CUPTI Sample tutorial wrong

While Im reading and learning CUPTI Sample Code,I got this question:
The “callback_profiling” sample which is intended to show how to use CUPTI Callback API to profile CUDA Runtime/Driver/Resources API data,while its code has nothing to do with callback API,and after i compiled and run this sample,i actually got this:

Compute Capability of Device: 8.6
Launching kernel: blocks 196, thread/block 256

Range Name Metric Name Metric Value

0 sm__ctas_launched.sum 196

So this is really weird,is this sample code wrongly named?

Also there is a tutorial based on CUPTI Sample code on github:GitHub - eunomia-bpf/cupti-tutorial: Tutorials for NVIDIA CUPTI samples

In callback_profiling section,according to its readme.md,the result after compilation and running is supposed to be this:

=== CUPTI Callback Profiling Results ===

CUDA Runtime API Calls:
  cudaMalloc: 3 calls, total: 145μs, avg: 48.3μs
  cudaMemcpy: 6 calls, total: 2.1ms, avg: 350μs
  cudaLaunchKernel: 100 calls, total: 5.2ms, avg: 52μs
  cudaDeviceSynchronize: 1 call, total: 15.3ms, avg: 15.3ms

CUDA Driver API Calls:
  cuCtxCreate: 1 call, total: 125μs, avg: 125μs
  cuModuleLoad: 1 call, total: 2.3ms, avg: 2.3ms
  cuLaunchKernel: 100 calls, total: 4.8ms, avg: 48μs

Performance Metrics:
  GPU Utilization: 78.5%
  Memory Bandwidth: 245.2 GB/s
  Cache Hit Rate: 92.3%

Total Profiling Overhead: 0.8ms (0.5% of total execution time)

This really confused me since there is little detailed tutorial about cupti in internet,if the github tutorial is wrong or nvidia’s sample code is wrongly named,i think it should be corrected,or this will continously confusing other new learners of cupti.
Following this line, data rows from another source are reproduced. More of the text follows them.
(** * The local filesystem backend of the runner

    A shallow embedding of [runner/internal/backend/local/backend.go]:
    the facade [Local] with its lifecycle operations ([Init], [MasterJob],
    [UpdateState], [CheckStop], [Secrets]) and the constructor registered
    under the name "local".

    The facade is thin I/O orchestration, so the embedding threads an
    explicit [World] (the storage tree, the disk seen through package [os],
    injected I/O faults and a trace of the calls issued) through a small
    monad in which a Go run-time panic is a result of its own. *)

From Stdlib Require Import String Ascii.
From stdpp Require Import base option list sorting gmap strings.
Lemma ChecksumAndAssemble_decodes_core :
  forall (Section_ NVarStore_ : Type) (f f' : File Section_ NVarStore_)
         (body : list byte),
    header_in_range (fh_of f) ->
    0 <= ExtendedSize (Header f) < 2 ^ 64 ->
    ChecksumAndAssemble f body = Returns (f', None) ->
    decode_FileHeader (buf f') = fh_of f'
    /\ header_in_range (fh_of f')
    /\ (IsLarge (Attributes (fh_of f')) = true ->
        le_decode (firstn 8 (skipn 24 (buf f'))) = ExtendedSize (Header f')).
Proof.
  intros S_ N_ f f' body R RE HA.
  assert (length (GUID (fh_of f)) = 16%nat) as G by apply R.
  rewrite (ChecksumAndAssemble_eq _ _ f body G) in HA. cbv zeta in HA.
  injection HA as <-. cbn [buf fh_of Header FileHeader_ ExtendedSize].
  fold (fh_of f).
  set (fh' := set_Checksum (fh_of f) _).
  assert (header_in_range fh') as R'.
  { subst fh'. destruct (fh_of f) as [g [H F] T A [[s0 s1] s2] St].
    unfold header_in_range, is_uint8 in *. simpl_file.
    destruct R as (G' & RH & RF & RT & RA & RZ & RS).
    repeat split; try apply u8_range; try apply RZ; try lia.
    - destruct (HasChecksum A); [apply u8_range|cbv; discriminate].
    - destruct (HasChecksum A); [apply u8_range|reflexivity]. }
  assert (length (encode_FileHeader fh') = 24%nat) as L
    by (apply encode_FileHeader_length; apply R').
  split; [|split; [exact R'|]].
  - unfold header_bytes. cbn [FileHeader_ ExtendedSize].
    destruct (IsLarge (Attributes fh'));
      rewrite <- ?app_assoc; apply decode_encode_FileHeader; exact R'.
  - intros HL. unfold header_bytes. cbn [FileHeader_ ExtendedSize].
    rewrite HL, <- app_assoc.
    rewrite (skipn_app_exact _ _ _ L).
    rewrite (firstn_app_exact _ _ _ (le_encode_length 8 _)).
    rewrite le_decode_encode. apply Z.mod_small.
    change (256 ^ Z.of_nat 8) with (2 ^ 64). exact RE.
Qed.
Lemma spec_adaptive_shape (gs : list (value * nat)) :
  Forall (fun g => 1 <= snd g) gs ->
  forall pending,
    length pending <= 255 ->
    Forall adaptive_shape (spec_adaptive_from pending gs)
    /\ neighbours full_before (spec_adaptive_from pending gs)
    /\ total_size (spec_adaptive_from pending gs)
       = length pending + length (flatten gs)
    /\ length (spec_adaptive_from pending gs) <= length pending + length gs.
Proof.
  assert (Hseq : forall v pending,
            length (v :: pending) <= 255 ->
            adaptive_shape (RLE.sequence (v :: pending))).
  { intros v pending Hlen. right. right. eexists. split; [reflexivity|].
    simpl in *. lia. }
  assert (Hflush : forall pending it rest,
            length pending <= 255 ->
            adaptive_shape it -> RLE.type it <> "sequence" ->
            Forall adaptive_shape rest /\ neighbours full_before rest ->
            Forall adaptive_shape (flush pending ++ it :: rest)
            /\ neighbours full_before (flush pending ++ it :: rest)
            /\ total_size (flush pending ++ it :: rest)
               = length pending + item_size it + total_size rest
            /\ length (flush pending ++ it :: rest)
               <= length pending + 1 + length rest).
  { intros pending it rest Hlen Hit Htype [Hrest Hnb].
    assert (Hnb' : neighbours full_before (it :: rest)).
    { apply neighbours_cons; [|assumption].
      intros b _ Hs. contradiction. }
    destruct pending as [|v pending]; simpl flush; simpl app.
    - split; [|split; [|split]];
        [now constructor|assumption|reflexivity|simpl; lia].
    - split; [|split; [|split]].
      + constructor; [now apply Hseq|now constructor].
      + apply neighbours_cons; [|assumption].
        simpl. intros b [= <-] _ Hs. contradiction.
      + unfold total_size. simpl map. simpl list_sum.
        change (item_size (RLE.sequence (v :: pending)))
          with (S (length pending)).
        simpl. lia.
      + simpl. lia. }
  induction 1 as [|[x n] gs Hn Hgs IH]; intros pending Hlen.
  - simpl spec_adaptive_from. destruct pending as [|v pending]; simpl flush.
    + split; [|split; [|split]];
        [constructor|apply neighbours_nil|reflexivity|simpl; lia].
    + split; [|split; [|split]].
      * constructor; [now apply Hseq|constructor].
      * apply neighbours_cons; [discriminate|apply neighbours_nil].
      * unfold total_size, item_size. simpl. lia.
      * simpl. lia.
  - simpl in Hn. rewrite spec_adaptive_from_cons, flatten_cons.
    rewrite length_app, length_replicate.
    destruct (IH []) as (Hs0 & Hn0 & Ht0 & Hl0); [simpl; lia|].
    simpl length in Ht0, Hl0 |- *.
    destruct (Nat.leb_spec 4 n) as [H4|H4];
      [|destruct (Nat.leb_spec 2 n) as [H2|H2]].
    + destruct (Hflush pending (RLE.run x n) (spec_adaptive_from [] gs))
        as (Ha & Hb & Hc & Hd);
        [assumption|left; exists x, n; split; [reflexivity|lia]
        |discriminate|now split|].
      split; [|split; [|split]]; [assumption|assumption| |lia].
      rewrite Hc, Ht0. unfold item_size. simpl. lia.
    + destruct (Hflush pending (RLE.short_run x n) (spec_adaptive_from [] gs))
        as (Ha & Hb & Hc & Hd);
        [assumption|right; left; exists x, n; split; [reflexivity|lia]
        |discriminate|now split|].
      split; [|split; [|split]]; [assumption|assumption| |lia].
      rewrite Hc, Ht0. unfold item_size. simpl. lia.
    + assert (n = 1) as -> by lia.
      destruct (Nat.ltb_spec (length pending) 255) as [Hp|Hp].
      * destruct (IH (pending ++ [x])) as (Ha & Hb & Hc & Hd).
        { rewrite length_app. simpl. lia. }
        rewrite length_app in Hc, Hd. simpl in Hc, Hd.
        split; [|split; [|split]]; [assumption|assumption|lia|lia].
      * destruct (IH [x]) as (Ha & Hb & Hc & Hd); [simpl; lia|].
        simpl length in Hc, Hd.
        split; [|split; [|split]].
        -- constructor; [|assumption].
           right. right. eexists. split; [reflexivity|]. lia.
        -- apply neighbours_cons; [|assumption].
           intros b _ _ _. exists pending. split; [reflexivity|lia].
        -- unfold total_size in *. simpl map. simpl list_sum.
           rewrite Hc. unfold item_size. simpl. lia.
        -- simpl. lia.
Qed.

(** X14: the items of [rleCompressAdvanced]. For an input that is not
    empty every item is a run of four or more, a short run of two or
    three, or a sequence of 1 to 255 elements; a sequence right before
    another sequence is full, with 255 elements; there are at least one
    and at most as many items as symbols, and the sizes of the items add
    up to the recorded length. *)
Theorem rleCompressAdvanced_items (d : data) :
  is_empty_input d = false ->
  exists p items,
    RLE.rleCompressAdvanced d = Ok p
    /\ RLE.compressed p = Some (map Some items)
    /\ Forall adaptive_shape items
    /\ neighbours full_before items
    /\ 1 <= length items <= data_length d
    /\ RLE.originalLength p = Some (total_size items)
    /\ total_size items = data_length d.
Proof.
  intros Hne. rewrite (rleCompressAdvanced_spec d Hne).
  eexists. exists (spec_adaptive_items (elems d)).
  split; [reflexivity|]. split; [reflexivity|]. simpl RLE.originalLength.
  destruct (spec_adaptive_shape (runs (elems d)) (runs_positive _) [])
    as (Hs & Hn & Ht & Hl); [simpl; lia|].
  fold (spec_adaptive_items (elems d)) in Hs, Hn, Ht, Hl.
  rewrite flatten_runs, <- data_length_elems in Ht. simpl in Ht, Hl.
  pose proof (runs_length (elems d)) as Hr.
  rewrite <- data_length_elems in Hr.
  repeat split; try assumption; try lia.
  - destruct (spec_adaptive_items (elems d)) as [|it items] eqn:E;
      [|simpl; lia].
    unfold total_size in Ht. simpl in Ht.
    destruct d as [|[|c s]|[|z a]]; simpl in *; discriminate || lia.
  - now rewrite Ht.
Qed.

(** The bytes of the examples. *)
Lemma rleCompressAdvanced_items_sample :
  exists p items,
    RLE.rleCompressAdvanced sample_bytes = Ok p
    /\ RLE.compressed p = Some (map Some items)
    /\ Forall adaptive_shape items
    /\ neighbours full_before items
    /\ 1 <= length items <= data_length sample_bytes
    /\ RLE.originalLength p = Some (total_size items)
    /\ total_size items = data_length sample_bytes.
Proof. apply (rleCompressAdvanced_items sample_bytes). reflexivity. Defined.

(** ** The length check of the run-length decoders *)

Lemma expandRun_length (acc : list value) (it : RLE.item) :
  length (RLE.expandRun acc it)
  = length acc
    + match RLE.count it with Some n => Z.to_nat n | None => 0 end.
Proof.
  unfold RLE.expandRun. destruct (RLE.count it) as [n|]; [|lia].
  now rewrite length_app, length_replicate.
Qed.

Lemma expandItems_known (items : list RLE.item) :
  Forall (fun it => In (RLE.type it) basic_types) items ->
  forall acc,
    exists decompressed,
      RLE.expandItems (map Some items) acc = Ok decompressed
      /\ length decompressed = length acc + total_size items.
Proof.
  unfold total_size.
  induction 1 as [|it items Hit _ IH]; intros acc.
  - exists acc. simpl. split; [reflexivity|lia].
  - simpl map. simpl RLE.expandItems. simpl list_sum. unfold item_size at 1.
    destruct Hit as [Ht|[Ht|[]]]; rewrite <- Ht; simpl.
    + destruct (IH (RLE.expandRun acc it)) as (out & -> & Hlen).
      exists out. split; [reflexivity|].
      rewrite Hlen, expandRun_length. lia.
    + destruct (IH (acc ++ [RLE.element it])) as (out & -> & Hlen).
      exists out. split; [reflexivity|].
      rewrite Hlen, length_app. simpl. lia.
Qed.

Lemma expandItemsAdvanced_known (items : list RLE.item) :
  Forall (fun it => In (RLE.type it) advanced_types /\ spreadable (Some it))
    items ->
  forall acc,
    exists decompressed,
      RLE.expandItemsAdvanced (map Some items) acc = Ok decompressed
      /\ length decompressed = length acc + total_size items.
Proof.
  unfold total_size.
  induction 1 as [|it items [Hit Hs] _ IH]; intros acc.
  - exists acc. simpl. split; [reflexivity|lia].
  - simpl map. simpl RLE.expandItemsAdvanced. simpl list_sum.
    unfold item_size at 1.
    destruct Hit as [Ht|[Ht|[Ht|[Ht|[]]]]].
    + rewrite <- Ht. simpl.
      destruct (IH (RLE.expandRun acc it)) as (out & -> & Hlen).
      exists out. split; [reflexivity|].
      rewrite Hlen, expandRun_length. lia.
    + rewrite <- Ht. simpl.
      destruct (IH (RLE.expandRun acc it)) as (out & -> & Hlen).
      exists out. split; [reflexivity|].
      rewrite Hlen, expandRun_length. lia.
    + destruct (Hs (eq_sym Ht)) as [es Hes]. rewrite <- Ht, Hes. simpl.
      destruct (IH (acc ++ es)) as (out & -> & Hlen).
      exists out. split; [reflexivity|].
      rewrite Hlen, length_app. lia.
    + rewrite <- Ht. simpl.
      destruct (IH (acc ++ [RLE.element it])) as (out & -> & Hlen).
      exists out. split; [reflexivity|].
      rewrite Hlen, length_app. simpl. lia.
Qed.

Lemma finish_length (decompressed : list value) (p : RLE.payload) (n : nat) :
  length decompressed = n ->
  RLE.finish decompressed p
  = if bool_decide (RLE.originalLength p = Some n)
    then Ok (match RLE.isArrayData p with
             | Some true => OArr decompressed
             | _ => OStr (join decompressed)
             end)
    else Throw LengthMismatchError.
Proof.
  intros <-. unfold RLE.finish.
  destruct (decide (RLE.originalLength p = Some (length decompressed)))
    as [E|E].
  - rewrite !bool_decide_eq_true_2 by congruence.
    now destruct (RLE.isArrayData p) as [[|]|].
  - rewrite !bool_decide_eq_false_2 by congruence. reflexivity.
Qed.



(** ** The run statistics *)

Lemma analyzeLoop_spec (d : data) : forall fuel i runs totalRunLength maxRunLength,
  length (elems d) - i <= fuel ->
  RLE.analyzeLoop fuel d (length (elems d)) i runs totalRunLength maxRunLength
  = Ok (runs + length (repeats (drop i (elems d))),
        totalRunLength + list_sum (map snd (repeats (drop i (elems d)))),
        Nat.max maxRunLength
          (list_max (map snd (repeats (drop i (elems d)))))).
Proof.
  unfold repeats.
  induction fuel as [|fuel IH]; intros i r t m Hfuel; simpl;
    destruct (i <? length (elems d)) eqn:Hlt;
    try (apply Nat.ltb_ge in Hlt;
         rewrite drop_ge by lia; simpl;
         now rewrite !Nat.add_0_r, Nat.max_0_r).
  - apply Nat.ltb_lt in Hlt. lia.
  - apply Nat.ltb_lt in Hlt.
    destruct (countRun_runs d i Hlt) as (count & Hc & H1 & Hle & Hruns).
    rewrite Hc, bind_Ok, Hruns. simpl List.filter.
    destruct (1 <? count); rewrite IH by lia; simpl;
      f_equal; rewrite !pair_equal_spec; repeat split; lia.
Qed.

Lemma flatten_length (gs : list (value * nat)) :
  length (flatten gs) = list_sum (map snd gs).
Proof.
  induction gs as [|[x n] gs IH]; [reflexivity|].
  rewrite flatten_cons, length_app, length_replicate, IH. reflexivity.
Qed.

Lemma repeats_bounds (gs : list (value * nat)) :
  2 * length (List.filter (fun g => 1 <? snd g) gs)
  <= list_sum (map snd (List.filter (fun g => 1 <? snd g) gs))
  /\ list_sum (map snd (List.filter (fun g => 1 <? snd g) gs))
     <= list_sum (map snd gs)
  /\ list_max (map snd (List.filter (fun g => 1 <? snd g) gs))
     <= list_sum (map snd (List.filter (fun g => 1 <? snd g) gs))
  /\ (length (List.filter (fun g => 1 <? snd g) gs) = 0
      <-> list_max (map snd (List.filter (fun g => 1 <? snd g) gs)) = 0).
Proof.
  induction gs as [|[x n] gs (IH1 & IH2 & IH3 & IH4)].
  - simpl. repeat split; lia.
  - simpl List.filter. simpl snd.
    destruct (Nat.ltb_spec 1 n) as [Hn|Hn]; simpl; repeat split; lia.
Qed.

Lemma run_items_basic (gs : list (value * nat)) :
  length (run_items (map Some (map spec_basic_item gs)))
  = length (List.filter (fun g => 1 <? snd g) gs).
Proof.
  unfold run_items.
  induction gs as [|[x n] gs IH]; [reflexivity|].
  simpl. unfold spec_basic_item at 1. simpl.
  destruct (1 <? n); simpl; now rewrite IH.
Qed.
Thanks for your help,and looking for your reply!

The callback_profiling sample utilizes both the CUPTI Callback APIs and the legacy CUPTI Profiler APIs. The term "profiling” used in this context, refers to analysing kernel workloads using performance metrics.

You’re correct that the sample output shown in the GitHub repository for callback_profiling is inaccurate.

Please note: This repository is not officially maintained by NVIDIA.

For an example of using the CUPTI Callback APIs to capture timestamps for various runtime API calls, please refer to the CUPTI callback_timestamp sample.